Below are some entries. Work out how many of their lines hold the word "first", and write that number alone.

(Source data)

--- START ---

(** * cmdline: a registry of typed command-line flags and its parser

    A shallow embedding of [cmdline.go].  Go strings are byte strings
    ([string]); the registry [CmdParser.vars] is a finite map from flag names
    to slots; standard output is the list of texts written to it; a call
    either returns, panics or exits the process. *)

From Stdlib Require Import ZArith Ascii Floats.SpecFloat.
From stdpp Require Import gmap strings list fin_maps.

Local Open Scope Z_scope.

(** ** The parts of Go's [strings] and [strconv] packages the program calls *)

Module strings.

(** [strings.HasPrefix]. *)
Definition HasPrefix (s prefix : string) : bool := String.prefix prefix s.

(** [strings.Join]. *)
Definition Join (elems : list string) (sep : string) : string :=
  String.concat sep elems.

(** [strings.Replace (s, old, new, 1)]: the first occurrence of [old] in [s]
    is replaced by [new]; the only count the program passes is 1. *)
Fixpoint Replace1 (s old new : string) : string :=
  if String.prefix old s
  then new +:+ String.substring (String.length old)
                                (String.length s - String.length old)%nat s
  else match s with
       | EmptyString => EmptyString
       | String c rest => String c (Replace1 rest old new)
       end.

(** The ASCII white space of Go's [asciiSpace] table:
    tab, line feed, vertical tab, form feed, carriage return, space. *)
Definition isAsciiSpace (c : ascii) : bool :=
  match N_of_ascii c with
  | 9 | 10 | 11 | 12 | 13 | 32 => true
  | _ => false
  end%N.

(** Number of bytes of the white-space rune that [s] starts with, 0 when it
    starts with none.  Beyond ASCII, [unicode.IsSpace] holds of U+0085,
    U+00A0, U+1680, U+2000..U+200A, U+2028, U+2029, U+202F, U+205F and
    U+3000, here in their UTF-8 encodings.  Their first bytes are never
    continuation bytes, so Go's rune decoder always stops on them and a
    byte-wise match finds the same separators. *)
Definition spaceWidth (s : string) : nat :=
  match s with
  | EmptyString => 0%nat
  | String c rest =>
      if isAsciiSpace c then 1%nat
      else
        match N_of_ascii c, rest with
        | 194%N, String d _ =>
            match N_of_ascii d with
            | 133%N | 160%N => 2%nat
            | _ => 0%nat
            end
        | 225%N, String d (String e _) =>
            match N_of_ascii d, N_of_ascii e with
            | 154%N, 128%N => 3%nat
            | _, _ => 0%nat
            end
        | 226%N, String d (String e _) =>
            match N_of_ascii d with
            | 128%N =>
                let n := N_of_ascii e in
                if ((128 <=? n) && (n <=? 138) || (n =? 168) || (n =? 169)
                    || (n =? 175))%N
                then 3%nat else 0%nat
            | 129%N => if (N_of_ascii e =? 159)%N then 3%nat else 0%nat
            | _ => 0%nat
            end
        | 227%N, String d (String e _) =>
            match N_of_ascii d, N_of_ascii e with
            | 128%N, 128%N => 3%nat
            | _, _ => 0%nat
            end
        | _, _ => 0%nat
        end
  end.

Definition flush (field : string) : list string :=
  match field with
  | EmptyString => []
  | _ => [field]
  end.

(** The scan of [strings.Fields]: [skip] counts the bytes of the current
    separator still to pass over, [field] is the field read so far. *)
Fixpoint fieldsLoop (s : string) (skip : nat) (field : string) : list string :=
  match s with
  | EmptyString => flush field
  | String c rest =>
      match skip with
      | S k => fieldsLoop rest k field
      | O =>
          match spaceWidth s with
          | O => fieldsLoop rest 0 (field +:+ String c EmptyString)
          | S k => flush field ++ fieldsLoop rest k EmptyString
          end
      end
  end.

(** [strings.Fields]: the maximal runs of bytes between white space. *)
Definition Fields (s : string) : list string := fieldsLoop s 0 EmptyString.

End strings.

Module strconv.

Definition digit (c : ascii) : option Z :=
  let n := Z.of_N (N_of_ascii c) in
  if (48 <=? n) && (n <=? 57) then Some (n - 48) else None.

(** The digits of [s] read in base 10, most significant first. *)
Fixpoint digits (s : string) (acc : Z) : option Z :=
  match s with
  | EmptyString => Some acc
  | String c rest =>
      match digit c with
      | Some d => digits rest (acc * 10 + d)
      | None => None
      end
  end.

(** [strconv.ParseInt (s, 10, 64)]: an optional sign and at least one
    decimal digit, nothing else; [None] stands for a non-nil [err], which
    is a syntax error or a value outside [-2^63, 2^63 - 1]. *)
Definition ParseInt (s : string) : option Z :=
  match s with
  | EmptyString => None
  | String c rest =>
      let neg := Ascii.eqb c "-" in
      let body := if Ascii.eqb c "+" || neg then rest else s in
      match body with
      | EmptyString => None
      | _ =>
          match digits body 0 with
          | None => None
          | Some un =>
              let cutoff := 2 ^ 63 in
              if negb neg && (cutoff <=? un) then None
              else if neg && (cutoff <? un) then None
              else Some (if neg then - un else un)
          end
      end
  end.

(** Go's [float64]: an IEEE 754 binary64 value. *)
Definition float64 : Type := spec_float.

(** [strconv.ParseFloat (s, 64)] is taken as given: the program only
    distinguishes a nil [err] ([Some]) from a non-nil one ([None]). *)
Class FloatParser : Type := ParseFloat : string -> option float64.

End strconv.

(** ** Flag kinds and slot values *)

(** [None_] is the constant [None] of the source. *)
Inductive FlagArgType : Set :=
| IntFlag | Int64Flag | FloatFlag | StringFlag | BoolFlag | None_.

Definition FlagTypeString (type_name : FlagArgType) : string :=
  match type_name with
  | IntFlag => "IntFlag"
  | Int64Flag => "Int64Flag"
  | FloatFlag => "FloatFlag"
  | StringFlag => "StringFlag"
  | BoolFlag => "BoolFlag"
  | _ => "None"
  end.

(** What [Get] returns as [any]: the value tagged with its dynamic type. *)
Inductive any : Type :=
| AnyInt (v : Z)
| AnyInt64 (v : Z)
| AnyFloat64 (v : strconv.float64)
| AnyString (v : string)
| AnyBool (v : bool).

(** Go's [int] is taken at 64 bits; [int (sv)] wraps [sv] to that width. *)
Definition intSize : Z := 64.

Definition wrap (w z : Z) : Z := (z + 2 ^ (w - 1)) mod 2 ^ w - 2 ^ (w - 1).

Definition int (sv : Z) : Z := wrap intSize sv.

Definition newline : string := String "010"%char EmptyString.

(** [fmt.Println] of one string: the text written to standard output. *)
Definition Println_text (s : string) : string := s +:+ newline.

(** ** The five slot types

    [Set_] is the method [Set]; it returns the slot after the call together
    with what the call printed. *)

Module intVar.
Record t : Type := mk {
  v_name : string;
  v_value : Z;
  v_req : bool;
  v_loaded : bool
}.

Definition createIntVar (name : string) (req : bool) : t :=
  {| v_name := name; v_value := 0; v_req := req; v_loaded := false |}.

Definition ArgType (vs : t) : FlagArgType := IntFlag.
Definition Name (vs : t) : string := v_name vs.

Definition Set_ (vs : t) (value : string) : t * list string :=
  match strconv.ParseInt value with
  | None => (vs, [Println_text "Error setting integer flag variable"])
  | Some sv =>
      ({| v_name := v_name vs; v_value := int sv; v_req := v_req vs;
          v_loaded := true |}, [])
  end.

Definition Get (vs : t) : any := AnyInt (v_value vs).
Definition Loaded (vs : t) : bool := v_loaded vs.
Definition Required (vs : t) : bool := v_req vs.
End intVar.

Module int64Var.
Record t : Type := mk {
  v_name : string;
  v_value : Z;
  v_req : bool;
  v_loaded : bool
}.

Definition createInt64Var (name : string) (req : bool) : t :=
  {| v_name := name; v_value := 0; v_req := req; v_loaded := false |}.

Definition ArgType (vs : t) : FlagArgType := Int64Flag.
Definition Name (vs : t) : string := v_name vs.
(** ** C5: front matter *)

Lemma split_join_nl ls :
  Forall no_nl ls -> ls <> [] -> split_nl (join_nl ls) = ls.
Proof.
  induction ls as [|l ls IH]; intros Hf Hn; [congruence|].
  inversion Hf; subst. destruct ls as [|l' ls'].
  - simpl. rewrite <- (app_nil_r l) at 1. rewrite (split_nl_no_nl_app l [] [] [] H1 eq_refl).
    rewrite app_nil_r. reflexivity.
  - change (join_nl (l :: l' :: ls')) with (l ++ nl :: join_nl (l' :: ls')).
    rewrite split_nl_app_nl, IH by (assumption || discriminate).
    rewrite <- (app_nil_r l) at 1. rewrite (split_nl_no_nl_app l [] [] [] H1 eq_refl).
    rewrite app_nil_r. reflexivity.
Qed.

Lemma find_closing_app fm cl rest i :
  Forall (fun l => is_delim l = false) fm -> is_delim cl = true ->
  find_closing (fm ++ cl :: rest) i = Some (i + length fm).
Proof.
  unfold is_delim. revert i. induction fm as [|l fm IH]; intros i Hf Hc; cbn [find_closing app length].
  - rewrite Hc, Nat.add_0_r. reflexivity.
  - inversion Hf; subst. rewrite H1, IH by assumption. f_equal. lia.
Qed.

Lemma find_closing_none ls i :
  Forall (fun l => is_delim l = false) ls -> find_closing ls i = None.
Proof.
  unfold is_delim. revert i. induction ls as [|l ls IH]; intros i Hf; cbn [find_closing]; [reflexivity|].
  inversion Hf; subst. rewrite H1. apply IH; assumption.
Qed.

Lemma starts_with_app p o x : starts_with p o = true -> starts_with p (o ++ x) = true.
Proof.
  revert o. induction p as [|c p IH]; intros o H; [reflexivity|].
  destruct o as [|d o]; [discriminate|]. simpl in *.
  apply andb_true_iff in H as [H1 H2]. rewrite H1. simpl. apply IH, H2.
Qed.

(** C5 (counterexample).  With a blank line after the closing delimiter,
    the remaining content is not the text after the closing delimiter line:
    for ["---\na\n---\n" ++ "\nb"] the text after the closing line is
    ["\nb"], but the returned remainder is ["b"]. *)
Lemma extract_front_matter_strips_blank_lines :
  extract_front_matter (t "---
a
---
" ++ t "
b") <> (Some (t "a"), t "
b").
Proof. vm_compute. discriminate. Qed.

--- END ---

PROBLEM SOLUTION: 3